Why such a broad range of emotion? One word: Expectation. Walt Disney World is one of the few vacations that comes with a very high — and often unrealistic — level of expectation. Most of it is Disney's own doing: We're promised much more than just a swell time, or a nice vacation. We're promised Magic with a capital M. The Most Magical Place on Earth. Where dreams come true. Nope, no pressure there!

So it's no wonder that when things don't go quite right — and let's face it, none of us is perfect — we witness a tragic downfall. A child's frenetic meltdown in the middle of Main Street, U.S.A. And the parents' equally frenetic adult meltdown, usually accompanied by something like, "We paid a lot of money to come here, so you WILL have fun!"
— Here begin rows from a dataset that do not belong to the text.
Lemma analysis_report_diverges_iff_witness :
  NoDup (col_names q1_table) /\
  columnwise true q1_table = (Ret (scanned q1_table), snd (columnwise true q1_table)) /\
  (fst (AnalysisReport stamp0 FNone None (q1_table, r0)) = Ret Diverged <->
   exists st, reaches (scanned q1_table) scan_init st /\ stuck_at (scanned q1_table) (sc_i st) = true).
Proof.
  assert (NoDup (col_names q1_table)) as Hnd by (apply (bool_decide_unpack _); vm_compute; reflexivity).
  assert (columnwise true q1_table = (Ret (scanned q1_table), snd (columnwise true q1_table))) as Hc
    by (vm_compute; reflexivity).
  split; [exact Hnd|]. split; [exact Hc|]. exact (analysis_report_diverges_iff stamp0 FNone q1_table r0 _ _ Hnd Hc).
Defined.

Definition cat_col : column := mkColumn "c" (DCategory [CStr "a"; CStr "b"] false) [CStr "a"; CStr "b"; CStr "a"; CNone].
Definition cat_var : var := singleton_var (mkDetection "c" VCategory false [CStr "a"; CStr "b"]).

Lemma category_slide_top_witness :
  var_vtype cat_var = VCategory /\ var_ordered cat_var = false /\
  series [cat_col] (var_name cat_var) = Ret cat_col /\ 0 < sum_list_with snd (value_counts_sorted cat_col) /\
  exists top n rest,
    value_counts_sorted cat_col = (top, n) :: rest /\
    report_var [cat_col] cat_var r0 =
      (Ret tt, mkRState (r_deck r0 ++ [AddSlide (SOne (IChart "COLUMN_CLUSTERED" (percentages (value_counts_sorted cat_col))))
                                        (TAnalysis (var_name cat_var))
                                        (Some (SumShare 0 (SNum (inject_Z (Z.of_nat n) * 100 /
                                                                 inject_Z (Z.of_nat (sum_list_with snd (value_counts_sorted cat_col))))%Q)))
                                        (Some (SCount (count (col_cells cat_col))))])
                        (r_files r0) (r_out r0)
                        (r_slides r0 ++ [SOne (IChart "COLUMN_CLUSTERED" (percentages (value_counts_sorted cat_col)))])).
Proof.
  assert (0 < sum_list_with snd (value_counts_sorted cat_col)) as Hp by (vm_compute; lia).
  refine (conj eq_refl (conj eq_refl (conj eq_refl (conj Hp _)))).
  apply (category_slide_top [cat_col] cat_var cat_col r0); [reflexivity|reflexivity|reflexivity|exact Hp].
Defined.

Definition scatter_table : table := [float_col "x" [1]%Q; float_col "y" [2]%Q].

Lemma plot_scatter_font_witness :
  myfont = None /\ 0 < nrows scatter_table /\ plot scatter_table "mpl" "scatter" false = Exc NameError.
Proof.
  assert (myfont = None) as Hf by reflexivity.
  assert (0 < nrows scatter_table) as Hn by (vm_compute; lia).
  split; [exact Hf|]. split; [exact Hn|].
  exact (proj1 (plot_scatter_font scatter_table (float_col "x" [1]%Q) (float_col "y" [2]%Q) [] false
                  eq_refl (fun _ => eq_refl)) Hf Hn).
Defined.

(** The figure types ['pptx'] and ['html'] that [plot]'s docstring lists
    give [None], and with an [ax] passed in the chart has no [fig]. *)
Example plot_docstring_figure_types :
  plot scatter_table "pptx" "kde" false = Ret None /\ plot scatter_table "html" "kde" false = Ret None /\
  (exists c, plot scatter_table "mpl" "kde" true = Ret (Some c) /\ chart_type c = "mpl" /\ chart_has_fig c = false).
Proof. split_and!; [reflexivity|reflexivity|eexists; split_and!; reflexivity]. Qed.

(** On Python 3.12 the import stops at [from collections import Iterable]. *)
Example import_fails_on_python_312 : import_analysis (mkVersion 3 12) = Exc ImportError.
Proof. apply (proj1 (import_analysis_version (mkVersion 3 12))). cbn; lia. Qed.

(** With a font configured, the same scatter plot annotates its row with
    that font, and the import on Python 3.9 sets seaborn's font to the
    family read from the file. *)
#[local] Instance font_backend : Backend := {|
  draw_exc := fun _ => None; has_legend_handles := fun _ => true; wordcloud_exc := fun _ => None;
  config_font_path := Some "simhei.ttf"; font_name := fun _ => Ret "SimHei" |}.

Example plot_scatter_with_font :
  plot scatter_table "mpl" "scatter" false =
    Ret (Some (mkChart "mpl" true
      [DSubplots; DTicksNone "x"; DTicksNone "y"; DAxhline; DAxvline;
       DScatter [CFloat 1] [CFloat 2] "blue" "y"; DAnnotate 0 (CFloat 1) (CFloat 2) "blue" (Some "simhei.ttf");
       DAxis "equal"; DLegend])) /\
  import_analysis (mkVersion 3 9) = Ret (mkGlobals (Some "simhei.ttf") (Some "simhei.ttf") (Some "SimHei")).
Proof. split; reflexivity. Qed.

(** [config.font_path = ''], the unset default: the import binds no
    [myfont] and the scatter plot raises [NameError]. *)
#[local] Instance empty_font_backend : Backend := {|
  draw_exc := fun _ => None; has_legend_handles := fun _ => true; wordcloud_exc := fun _ => None;
  config_font_path := Some ""; font_name := fun _ => Ret "SimHei" |}.

Lemma import_then_scatter_witness :
  import_analysis (mkVersion 3 9) = Ret (mkGlobals (Some "") None None) /\
  plot scatter_table "mpl" "scatter" false = Exc NameError.
Proof.
  assert (import_analysis (mkVersion 3 9) = Ret (mkGlobals (Some "") None None)) as Hi by reflexivity.
  assert (0 < nrows scatter_table) as Hn by (vm_compute; lia).
  split; [exact Hi|].
  apply (proj2 (proj2 (proj2 (import_then_scatter _ _ scatter_table (float_col "x" [1]%Q) (float_col "y" [2]%Q) []
                                 Hi eq_refl Hn (fun _ => eq_refl))))).
  by right.
Defined.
Having taken our daughter, Julia, now 7, on at least 12 such treks to the World, I believe I've narrowed down the cause of such tragedy to a single culprit: a lack of preparation. I'm not talking about a lack of planning — after all, many of us who frequent AllEars.net are natural-born, type-A planners. Often times, we've scheduled which park to visit on which day, booked Advanced Dining Reservations 3-6 months in advance that guarantee where we'll eat, and even planned the trip down to which ride we'll be on at what time and when we'll take bathroom breaks (nature, be damned!).

No, this lack of preparation has more to do with a state of mind–yours and your young children's. Kids–and their parents, too, I'll attest — can find Disney World exciting to the point of overwhelming and over stimulating. The combination of all of the sights, the sounds, the choices, the crowds, the heat, the walking — and, yes, those darn expectations — can be intense.

Fortunately, all that's really needed here is, in the words of Ratatouille's spindly food critic Anton Ego, "a little perspective." So, I'd like to offer up a set of tips. Real ones. Doable ones. Life-saving ones. Together, I call them, "A Disney Survival Guide for Parents."

Survival Tip 1:
Do Your Homework!


For our first trip with our daughter, it was clearly an advantage to have been Disney veterans already. We knew the park layouts like the backs of our hands, so at least we didn't have to figure out where the attractions or restaurants (or restrooms!) were located. Parents who haven't visited in quite some time, or for whom it's their first trip, would be wise to invest the time and money on a guidebook geared toward touring with young children or to spend some quality time on AllEars.Net or disneyworld.com. In other words, don't wait until you're passing through the turnstiles to begin studying the park map while juggling an infant.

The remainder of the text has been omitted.